Coronavirus (Covid-19)Coronavirus InfectionsWorld

US Covid-19 cases pass 1 million as Germany starts wearing masks – VIDEO

PHOTO: The Summarizer

Covid-19 cases in the US passed the 1 million mark in the past 24 hours, with US President Donald Trump claiming that the high number are “because of better testing”. The outbreak has left tens of millions unemployed in the US and nearly 60,000 dead, by far the highest number of confirmed fatalities – well over a quarter of the global death toll of 218,000+.

At the same time hard-hit countries across Europe, and some south east Asia countries, are now looking towards easing lockdowns and lifting some restriction.

Meanwhile, facemasks are mandatory in all German shops from today. New cases rose there for the first time in 3 days as the government weighs removing more curbs on public life. Face coverings were already compulsory on buses, trains and trams.

“We all need to take care that we don’t end up with more infections.”

Germany is being closely watched around the world as data on infection rates shows mixed results.

France plans to begin reopening shops in May, while Spain is preparing for a “new normal” as Europe’s hardest-hit nation gradually eases restrictions over the next 8 weeks.

French PM Edouard Phillipe warns that even a gradual return to everyday economic activity is “risky,” despite the downward trend in virus deaths. Shops, markets and selected schools will reopen next month in France, with masks required on public transport and work-from-home orders in place for several more weeks.

Italy, Spain and France have been the worst affected European countries, each with more than 23,000 deaths. Sweden, which has taken a bold, yet laissez faire approach to the crisis and tried to keep business and some schools open, has nearly reached 20,000 cases.

Spanish authorities say restrictions would be slowly lifted over the next two months, while Italians will be able to exercise outdoors and visit relatives from next week, but hugs and handshakes will not be allowed (expect to see the Thai wai becoming a popular greeting around the world).

Excitement over a move toward “normality” is tempered in many places by fear of new outbreaks or a second wave, and by growing evidence of the economic devastation wreaked by the pandemic. Forecasts warn of the worst global recession in a century, with consumer demand gutted, spending power greatly reduced and travel and tourism in ruins.

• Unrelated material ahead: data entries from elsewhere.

Definition put_info (i : cld_pkt_msg_info) : bytes :=
  put_int (pkt_order i) ++
  match i with
  | CLD_PKT_ORD_FIRST mi | CLD_PKT_ORD_FIRST_LAST mi => put_hyper (mi_xid mi) ++ put_int (mi_op mi)
  | _ => []
  end.

Definition get_info (b : bytes) : option (cld_pkt_msg_info * bytes) :=
  '(o, b) ← get_int b;
  if o =? 0 then Some (CLD_PKT_ORD_MID, b) else
  if o =? 2 then Some (CLD_PKT_ORD_LAST, b) else
  if (o =? 1) || (o =? 3) then
    '(xid, b) ← get_hyper b;
    '(op, b) ← get_int b;
    Some ((if o =? 1 then CLD_PKT_ORD_FIRST else CLD_PKT_ORD_FIRST_LAST) (mkInfos xid op), b)
  else None.

Definition put_hdr (h : cld_pkt_hdr) : option bytes :=
  user ← put_bounded CLD_MAX_USERNAME (ph_user h);
  Some (put_hyper (ph_magic h) ++ put_hyper (ph_sid h) ++ user ++ put_info (ph_mi h)).

Definition get_hdr (b0 : bytes) : option (cld_pkt_hdr * nat) :=
  '(magic, b) ← get_hyper b0;
  '(sid, b) ← get_hyper b;
  '(user, b) ← get_opaque CLD_MAX_USERNAME b;
  '(mi, b) ← get_info b;
  Some (mkHdr magic sid user mi, (length b0 - length b)%nat).

Definition code_val (e : cle_err) : Z :=
  match e with
  | CLE_OK => 0 | CLE_SESS_EXISTS => 1 | CLE_SESS_INVAL => 2 | CLE_DB_ERR => 3 | CLE_BAD_PKT => 4
  | CLE_INODE_INVAL => 5 | CLE_NAME_INVAL => 6 | CLE_OOM => 7 | CLE_FH_INVAL => 8 | CLE_DATA_INVAL => 9
  | CLE_LOCK_INVAL => 10 | CLE_LOCK_CONFLICT => 11 | CLE_LOCK_PENDING => 12 | CLE_MODE_INVAL => 13
  | CLE_INODE_EXISTS => 14 | CLE_DIR_NOTEMPTY => 15 | CLE_INTERNAL_ERR => 16 | CLE_TIMEOUT => 17
  | CLE_SIG_INVAL => 18
  end.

British Airways is the latest airline to sound the alarm, saying it may have to cut its workforce by a third. And European plane manufacturer Airbus is foreshadowing mass job cuts due to the plunge in demand for new aircraft.

In Lebanon there is more urgent evidence of economic crisis, with protesters confronting soldiers in defiance of a nationwide lockdown.

“I came down to raise my voice against hunger, poverty and rising prices,” 41 year old Khaled, told AFP, saying he lost his job and couldn’t support his 3 children.

More than 3 million people worldwide are known to have caught the respiratory disease that first emerged in China in late December, but the actual figure is thought to be much higher as many countries only test the most serious cases.

China’s outbreak appears to be under control with no new deaths reported for 13 straight days and confirmed fatalities around 4,600, although much doubt has been cast on whether the numbers are accurate and some world leaders are blaming ‘China’ for the outbreak as a means of deflecting criticism of their delayed response to the pandemic.

Scientists are scrambling to develop better treatments and a vaccine for the disease, with myriad studies underway, including one by the US Department of Homeland Security into how ultraviolet radiation could be used as a treatment for the virus. The investigation was prompted by the US President’s remarks at a briefing last Friday about untested treatments that he believed deserved further experimentation.

While that research is yet published, and largely dismissed by scientists, Indonesians are soaking up rays like never before in the hope that the country’s plentiful tropical sunshine will fend off the disease. Accordiing to one housewife in Indonesia’s cultural capital Yogyakarta…

“I always avoided the sun before because I didn’t want to get tanned. But I’m hoping this will strengthen my immune system.”